The brothers in 2 Maccabees 7 who courageously faced execution at the cruel hands of Antiochus confidently asserted that the God whom they trusted would restore physicality to them post-post-mortem.
2Mac. 7:10 After him, the third was the victim of their sport. When it was demanded, he quickly put out his tongue and courageously stretched forth his hands, 11 and said nobly, “I got these from Heaven, and because of his laws I disdain them, and from him I hope to get them back again.”
The physical body, our bodies, my body; these are integral to resurrection. Without the physicality of our bodies resurrection is nothing of the sort. Without the body resurrection becomes purely spiritual, ethereal, ghostly, transcendent, and unrelated to the corporeal physicality of the life as we know it.

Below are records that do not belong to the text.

(* ===== verification/SpecModels.v ===== *)
(** * The clean room specification

    The classes of [azure_cleanroom_core/models/cleanroom.py] that describe a
    whole clean room (applications, network, governance), the datasets, queries
    and Spark applications of [models/dataset.py], [models/query.py] and
    [models/spark.py], and the errors of [exceptions/exception.py].  The data
    sources and identities are those of [CleanroomModels]. *)

From S2P Require Import Prelude PyStr Json PyFloat CleanroomModels.

(** ** Errors *)

Inductive ErrorCode :=
| EC_DataStoreNotFound | EC_SecretStoreNotFound | EC_IdentityConfigurationNotFound | EC_CollaborationNotFound
| EC_UnsupportedDekSecretStore | EC_UnsupportedKekSecretStore | EC_MultipleApplicationEndpointsNotSupported
| EC_DatasinkNotFound | EC_DuplicatePort | EC_DataStoreAlreadyExists | EC_SecretStoreAlreadyExists
| EC_CollaborationAlreadyExists | EC_BackingIdentityNotFound | EC_CurrentCollaborationNotSet.

#[export] Instance ErrorCode_eq_dec : EqDecision ErrorCode.
Proof. solve_decision. Defined.

Definition code_value (c : ErrorCode) : string :=
  match c with
  | EC_DataStoreNotFound => "DataStoreNotFound"
  | EC_SecretStoreNotFound => "SecretStoreNotFound"
  | EC_IdentityConfigurationNotFound => "IdentityConfigurationNotFound"
  | EC_CollaborationNotFound => "CollaborationNotFound"
  | EC_UnsupportedDekSecretStore => "UnsupportedDekSecretStore"
  | EC_UnsupportedKekSecretStore => "UnsupportedKekSecretStore"
  | EC_MultipleApplicationEndpointsNotSupported => "MultipleApplicationEndpointsNotSupported"
  | EC_DatasinkNotFound => "DatasinkNotFound"
  | EC_DuplicatePort => "DuplicatePort"
  | EC_DataStoreAlreadyExists => "DataStoreAlreadyExists"
  | EC_SecretStoreAlreadyExists => "SecretStoreAlreadyExists"
  | EC_CollaborationAlreadyExists => "CollaborationAlreadyExists"
  | EC_BackingIdentityNotFound => "BackingIdentityNotFound"
  | EC_CurrentCollaborationNotSet => "CurrentCollaborationNotSet"
  end.

(** [CleanroomSpecificationError(code, message)] *)
Definition spec_error (c : ErrorCode) (message : string) : exn :=
  CleanroomSpecificationError (code_value c) message
    (dumps (JObj [("code", JStr (code_value c)); ("message", JStr message)])).

(** [e.code == c] for a caught error; other exceptions have no code. *)
Definition has_code (c : ErrorCode) (e : exn) : bool :=
  match e with CleanroomSpecificationError k _ _ => bool_decide (k = code_value c) | _ => false end.

Definition is_spec_error (e : exn) : bool :=
  match e with CleanroomSpecificationError _ _ _ => true | _ => false end.

Lemma code_value_inj c1 c2 : code_value c1 = code_value c2 -> c1 = c2.
Proof. by destruct c1, c2. Qed.

Lemma has_code_spec_error c1 c2 m : has_code c1 (spec_error c2 m) = bool_decide (c2 = c1).
Proof.
  unfold has_code, spec_error. apply bool_decide_ext. split; [apply code_value_inj | congruence].
Qed.

(** ** Network *)

Record DnsSettings := { dns_enabled : bool; dns_port : Z }.

Record NetworkEndpoint := { ne_address : string; ne_port : Z }.

Record TcpOutbound := { tcp_out_enabled : bool; allowedIPs : list NetworkEndpoint }.

Record TcpSettings := { tcp_outbound : option TcpOutbound }.

Record Inbound := { inbound_enabled : bool; inbound_policy : PrivacyProxySettings }.

Record Outbound := { outbound_enabled : bool; outbound_policy : PrivacyProxySettings }.

Record HttpSettings := { http_inbound : option Inbound; http_outbound : option Outbound }.

Record NetworkSettings := {
  net_http : option HttpSettings;
  net_tcp : option TcpSettings;
  net_dns : option DnsSettings
}.

(** ** Applications *)

Inductive SandBoxType := Type_0 | SandBox_None.

#[export] Instance SandBoxType_eq_dec : EqDecision SandBoxType.
Proof. solve_decision. Defined.

(** [Policy] has one optional field. *)
Record SandboxSettings := {
  sandboxType : SandBoxType;
  sandbox_privacyPolicy : option (option PrivacyPolicy);
  sandbox_configuration : option string
}.

Record Requests := { req_cpu : float; req_memoryInGB : float }.

Record RuntimeSettings := { rs_ports : list Z; rs_requests : Requests }.

Inductive StartType := Start_Auto | Start_Manual.

Record Image := {
  executable : Document;
  image_protection : option PrivacyProxySettings;
  enforcementPolicy : option PrivacyPolicy
}.

Record SpecApplication := {
  app_name : string;
  app_image : Image;
  app_startType : StartType;
  app_command : list string;
  app_environmentVariables : list (string * string);
  app_datasources : option (list (string * string));
  app_datasinks : option (list (string * string));
  runtimeSettings : RuntimeSettings
}.

(** ** Governance *)

Record GovernanceService := {
  gs_url : string;
  gs_method : string;
  gs_validResponses : list Z;
  gs_identity : Identity
}.

Record ApplicationTelemetry := { at_consent : option GovernanceService; at_logs : AccessPoint }.

Record InfrastructureTelemetry := {
  it_consent : option GovernanceService;
  it_metrics : AccessPoint;
  it_traces : AccessPoint;
  it_logs : AccessPoint
}.

Record SpecTelemetry := {
  tel_infrastructure : option InfrastructureTelemetry;
  tel_application : option ApplicationTelemetry
}.

Record SpecGovernance := {
  gov_consent : option (list GovernanceService);
  gov_audit : option (list GovernanceService);
  gov_telemetry : option SpecTelemetry
}.

Record CleanRoomSpecification := {
  sandbox : option SandboxSettings;
  identities : list Identity;
  datasources : list AccessPoint;
  datasinks : list AccessPoint;
  applications : list SpecApplication;
  network : option NetworkSettings;
  spec_governance : option SpecGovernance
}.

(** ** Datasets, queries and Spark applications *)

Inductive DataFieldType := DF_string | DF_integer | DF_number | DF_boolean | DF_date | DF_long | DF_timestamp.

Definition field_type_value (t : DataFieldType) : string :=
  match t with
  | DF_string => "string" | DF_integer => "integer" | DF_number => "number" | DF_boolean => "boolean"
  | DF_date => "date" | DF_long => "long" | DF_timestamp => "timestamp"
  end.

Definition field_types : list DataFieldType :=
  [DF_string; DF_integer; DF_number; DF_boolean; DF_date; DF_long; DF_timestamp].

Definition data_formats : list DatasetFormat := [fmt_csv; fmt_json; fmt_parquet].

Record DataField := { fieldName : string; fieldType : DataFieldType }.

Record DataSchema := { ds_format : DatasetFormat; ds_fields : list DataField }.

Inductive DataAccessMode := access_read | access_write.

Definition access_mode_value (m : DataAccessMode) : string :=
  match m with access_read => "read" | access_write => "write" end.

Definition access_modes : list DataAccessMode := [access_read; access_write].

Record DataAccessPolicy := { dap_accessMode : DataAccessMode; dap_allowedFields : list string }.

Record DatasetSpecification := {
  dsp_name : string;
  dsp_schema : DataSchema;
  dsp_access_policy : DataAccessPolicy;
  dsp_access_point : AccessPoint
}.

Record SparkDatasetDescriptor := { sd_specification : string; sd_view : string }.

Record SparkSQLApplication := {
  sq_query : string;
  sq_inputDataset : list SparkDatasetDescriptor;
  sq_outputDataset : SparkDatasetDescriptor
}.

(** [E(value)] of an [Enum] whose members are [l]. *)
Fixpoint enum_of {A} (value : A -> string) (l : list A) (s : string) : option A :=
  match l with
  | [] => None
  | x :: l' => if bool_decide (value x = s) then Some x else enum_of value l' s
  end.

Lemma enum_of_spec {A} (value : A -> string) l s x :
  enum_of value l s = Some x -> x ∈ l /\ value x = s.
Proof.
  induction l as [|y l IH]; cbn; [done|]. case_bool_decide; [intros [= <-]; split; [left|done]|].
  intros [? ?]%IH. split; [by right | done].
Qed.
(* ===== verification/EncryptorProps.v ===== *)
(** * Encrypted files decrypt to what was encrypted

    The chunk functions invert each other, the padding survives its eight bytes,
    and so a file encrypted with [encrypt_file] comes back from [decrypt_file]. *)

From S2P Require Import Prelude PyStr Base64 Json JsonFacts Encryptor.
From Stdlib Require Import Lia Ascii.

(** ** Bytes *)

Lemma str_drop_length n s : String.length (str_drop n s) = String.length s - n.
Proof. revert s. induction n as [|n IH]; intros [|c s]; cbn; auto with lia. Qed.

Lemma str_take_drop n s : str_take n s +:+ str_drop n s = s.
Proof. revert s. induction n as [|n IH]; intros [|c s]; cbn; try done. by rewrite string_app_cons, IH. Qed.

Lemma str_drop_app n s t : n = String.length s -> str_drop n (s +:+ t) = t.
Proof. intros ->. induction s as [|c s IH]; [done | exact IH]. Qed.

Lemma str_take_app_exact n s t : n = String.length s -> str_take n (s +:+ t) = s.
Proof. intros ->. induction s as [|c s IH]; [by destruct t|]. rewrite string_app_cons. cbn. by rewrite IH. Qed.

Lemma str_drop_drop m n s : str_drop m (str_drop n s) = str_drop (n + m) s.
Proof. revert s. induction n as [|n IH]; intros [|c s]; cbn; try done. by destruct m. Qed.

Lemma str_drop_all n s : String.length s <= n -> str_drop n s = "".
Proof. revert s. induction n as [|n IH]; intros [|c s] H; cbn in *; try done || lia. apply IH. lia. Qed.

Lemma zero_bytes_length n : String.length (zero_bytes n) = n.
Proof. induction n; cbn; congruence. Qed.

Lemma string_app_inj_length (s s' t t' : string) :
  String.length s = String.length s' -> s +:+ t = s' +:+ t' -> s = s' /\ t = t'.
Proof.
  revert s'. induction s as [|c s IH]; intros [|c' s'] Hl H; try done.
  rewrite !string_app_cons in H. injection H as -> H. injection Hl as Hl. destruct (IH s' Hl H) as [-> ->]. done.
Qed.

Lemma be_bytes_length k n : String.length (be_bytes k n) = k.
Proof. induction k; cbn; congruence. Qed.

I am my body and my body is me
I am my body. My body is me. And yet at this precise moment I find myself wanting to say, ‘no it isn’t!’ And yet, without my body there is no me. My body seems to be integral to who I am. Yes of course, if my heart was in danger of giving out, or my arteries became seriously blocked and it was deemed by medical professionals that my life was in danger they might suggest or advise, or insist that I have a heart transplant. Someone, somewhere might donate their heart in order that I continue living. I don’t think for a moment that having someone else’s donated heart inside my body, pumping my blood around my body, makes me any less me. Nor if I was have receive donations of any other part of a body. There’s no doubt that medicine and transplant techniques are rapidly advancing and evidence of this is that soon there will be an attempted body transplant. Yes! A surgeon in Turin, Italy is convinced that within a couple of years he will be able to graft a living person’s head on to a donor body! Wow! I have absolutely no doubt that ethicists will have a field day! But, if successful there remains the question as to whether the recipient, who apparently will only have contributed his head to the new person/body will still be the same person. Personally, I have absolutely no doubt that whichever lucky individual is deemed suitable for this extraordinary operation will still be the same person when she/he wakes up. But, and this is surely crucial, without a body that person will cease to be. The head requires a body, just as the heart requires a head.
Floating on clouds…?
Within Christianity there are all sorts of weird ideas floating around about life after death. Ethereal, disembodied persons floating around on clouds, strumming and stroking gilded harps; spirit beings gathered in an infinite choir forever singing solemn chants. Most prevalent is perhaps the idea that the believer rises instantaneously upon death to heaven – whatever heaven is pictured to be.